Erufosine suppresses breast cancer in vitro and in vivo for its activity on PI3K, c-Raf and Akt proteins

Abstract

This study investigated the antineoplastic effect of the membrane active alkylphosphocholine erufosine in breast carcinoma models in vitro and in vivo and determined its influence on the PI3K/Akt and Ras/Raf/MAPK signaling pathways. The antiproliferative effect of erufosine in vitro was determined by the MTT dye reduction assay, and the antineoplastic efficacy on tumor growth was investigated by relating the mean total tumor volumes of treated and control rats. Immunoblot analysis was used for detecting changes in the expression level of the signal molecules p-PI3K (p-p85), p-Akt at Thr 308 and p-cRaf.
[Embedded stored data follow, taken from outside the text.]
(** * fin-thread: the news pipeline of [job.go] and the composer's [Compose]

    A shallow embedding of the Go sources

    - [composer/composer.go]  ([Compose], [ComposedNews]) and
    - [job.go]                ([Job], [Run], [removeDuplicates], [composeNews],
                               [saveNews], [publish], [updateNews])

    followed by the properties of the pipeline.

    Conventions of the embedding.

    - A Go function returning [(v, error)] returns a pair [v * option error];
      [None] is Go's [nil] error.  A [nil] slice and an empty slice are both
      the empty list (the code only ever takes [len] of them or ranges over
      them).
    - The code talks to the outside through its collaborators (journalist,
      archivist, publisher, OpenAI client), the clock and the JSON codec.
      They are fields of records over an arbitrary world type [W]: a call
      takes the world and returns its results and the next world.
    - [*models.News] is an address into a heap of [models.News] values, so
      that the in-place writes of [publish] (and whatever the archivist does
      to the record it is handed) are seen through every copy of the pointer.
      Dereferencing an address with no record behind it panics, as [nil] does.
    - [*journalist.News] and [*composer.ComposedNews] are only read: they
      are the values themselves, and a slice of them holds no [nil].
    - Every call to a collaborator, every log line and every Sentry capture
      or breadcrumb is appended to the trace of the computation, with the
      arguments and the results of the call.  Spans and their tags are not
      modelled, and the context with its deadline shows only in the errors
      that the collaborators return.
    - [Run] returns nothing in Go; here it returns the name of the [return]
      statement that ended it. *)

From Stdlib Require Import ZArith Sorted.
From stdpp Require Import base option list strings gmap sorting.

Open Scope string_scope.
Open Scope list_scope.

(** Go's [error], reduced to its message. *)
Definition error := string.

(** The line feed of Go's ["\n"]. *)
Definition nl : string := String (Ascii.ascii_of_nat 10) EmptyString.

(** [time.Time], by the civil fields its accessors return in the value's own
    location. *)
Module time.
Record Time := mkTime {
  Year : Z;
  Month : Z;
  Day : Z;          (* day of the month, what [Time.Day()] returns *)
  Nanos : Z         (* time of day *)
}.

(** The zero [time.Time]: January 1, year 1, 00:00:00 UTC. *)
Definition zero : Time := mkTime 1 1 1 0.

(** Two instants fall on the same calendar day. *)
Definition sameDate (a b : Time) : bool :=
  (Year a =? Year b)%Z && (Month a =? Month b)%Z && (Day a =? Day b)%Z.
End time.

(** Modelled from the spec: package [journalist] is not among the sources.
    [News] has the attributes of the spec's RawItem, under the names by
    which [job.go] and [composer.go] read them. *)
Module journalist.
Record News := mkNews {
  ID : string;
  Title : string;
  Description : string;
  Link : string;
  Date : time.Time;
  ProviderName : string;
  IsSuspicious : bool
}.

(** [type NewsList []*News] *)
Abbreviation NewsList := (list News).
End journalist.

(** Modelled from the spec: package [archivist/models] is not among the
    sources.  [News] has the attributes of the spec's PersistedRecord, under
    the names by which [job.go] reads and writes them.  [MetaData] is a JSON
    byte slice: [None] is the [nil] slice.  The nullable composed text and
    publication of the spec are Go's zero values. *)
Module models.
Record News := mkNews {
  Hash : string;
  ChannelID : string;
  ProviderName : string;
  OriginalTitle : string;
  OriginalDesc : string;
  OriginalDate : time.Time;
  URL : string;
  IsSuspicious : bool;
  ComposedText : string;
  MetaData : option string;
  PublicationID : string;
  PublishedAt : time.Time
}.

(** [n.MetaData.String()] *)
Definition MetaData_String (n : News) : string :=
  match MetaData n with Some b => b | None => "" end.

Definition set_composed (text : string) (meta : string) (n : News) : News :=
  mkNews (Hash n) (ChannelID n) (ProviderName n) (OriginalTitle n)
         (OriginalDesc n) (OriginalDate n) (URL n) (IsSuspicious n)
         text (Some meta) (PublicationID n) (PublishedAt n).

Definition set_publication (id : string) (at_ : time.Time) (n : News) : News :=
  mkNews (Hash n) (ChannelID n) (ProviderName n) (OriginalTitle n)
         (OriginalDesc n) (OriginalDate n) (URL n) (IsSuspicious n)
         (ComposedText n) (MetaData n) id at_.
End models.

(** The anonymous struct [{Tickers, Markets, Hashtags []string}] that
    [saveNews] encodes and [publish] decodes. *)
Record Meta := mkMeta {
  meta_Tickers : list string;
  meta_Markets : list string;
  meta_Hashtags : list string
}.

Definition zeroMeta : Meta := mkMeta [] [] [].

(** [openai.ChatCompletionRequest], as [Compose] fills it. *)
Record ChatMessage := mkChatMessage { Role : string; Content : string }.

Record ChatCompletionRequest := mkChatCompletionRequest {
  Model : string;
  Messages : list ChatMessage;
  Temperature : Z;
  MaxTokens : Z;
  TopP : Z;
  FrequencyPenalty : Z;
  PresencePenalty : Z
}.

(** [openai.ChatCompletionResponse]: the messages of its choices. *)
Record ChatCompletionResponse := mkChatCompletionResponse {
  Choices : list ChatMessage
}.

(** An address of a [models.News] on the heap. *)
Abbreviation ptr := nat.

Inductive LogLevel := Info | Warn.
Based on their IC(50) (40 μM, respectively), the breast carcinoma cell lines MCF-7 and MDA-MB 231, which are estrogen receptor positive and negative, respectively, were equally sensitive to erufosine. In addition, erufosine caused dose-dependent decreases in the phosphorylation of PI3K (p85), Akt (PKB) at Thr 308 and cRaf in both cell lines. Moreover, administration of erufosine to rats bearing autochthonous methylnitrosourea-induced rat mammary carcinomas caused a significant dose-related tumor remission by more than 85 % (p < 0.05), which was well tolerated, as evidenced by a body weight loss of maximally 7 % and reduced tumor-related mortality (2 of 35 instead of 6 of 18 controls, p < 0.002). The results clearly indicate that erufosine possesses high antineoplastic activity not only in human breast cancer cell lines in vitro but also in rat mammary carcinoma in vivo. In addition, it can be derived that the mechanism of action of erufosine involves influence on both, PI3K/Akt and Ras/Raf/MAPK signaling pathways.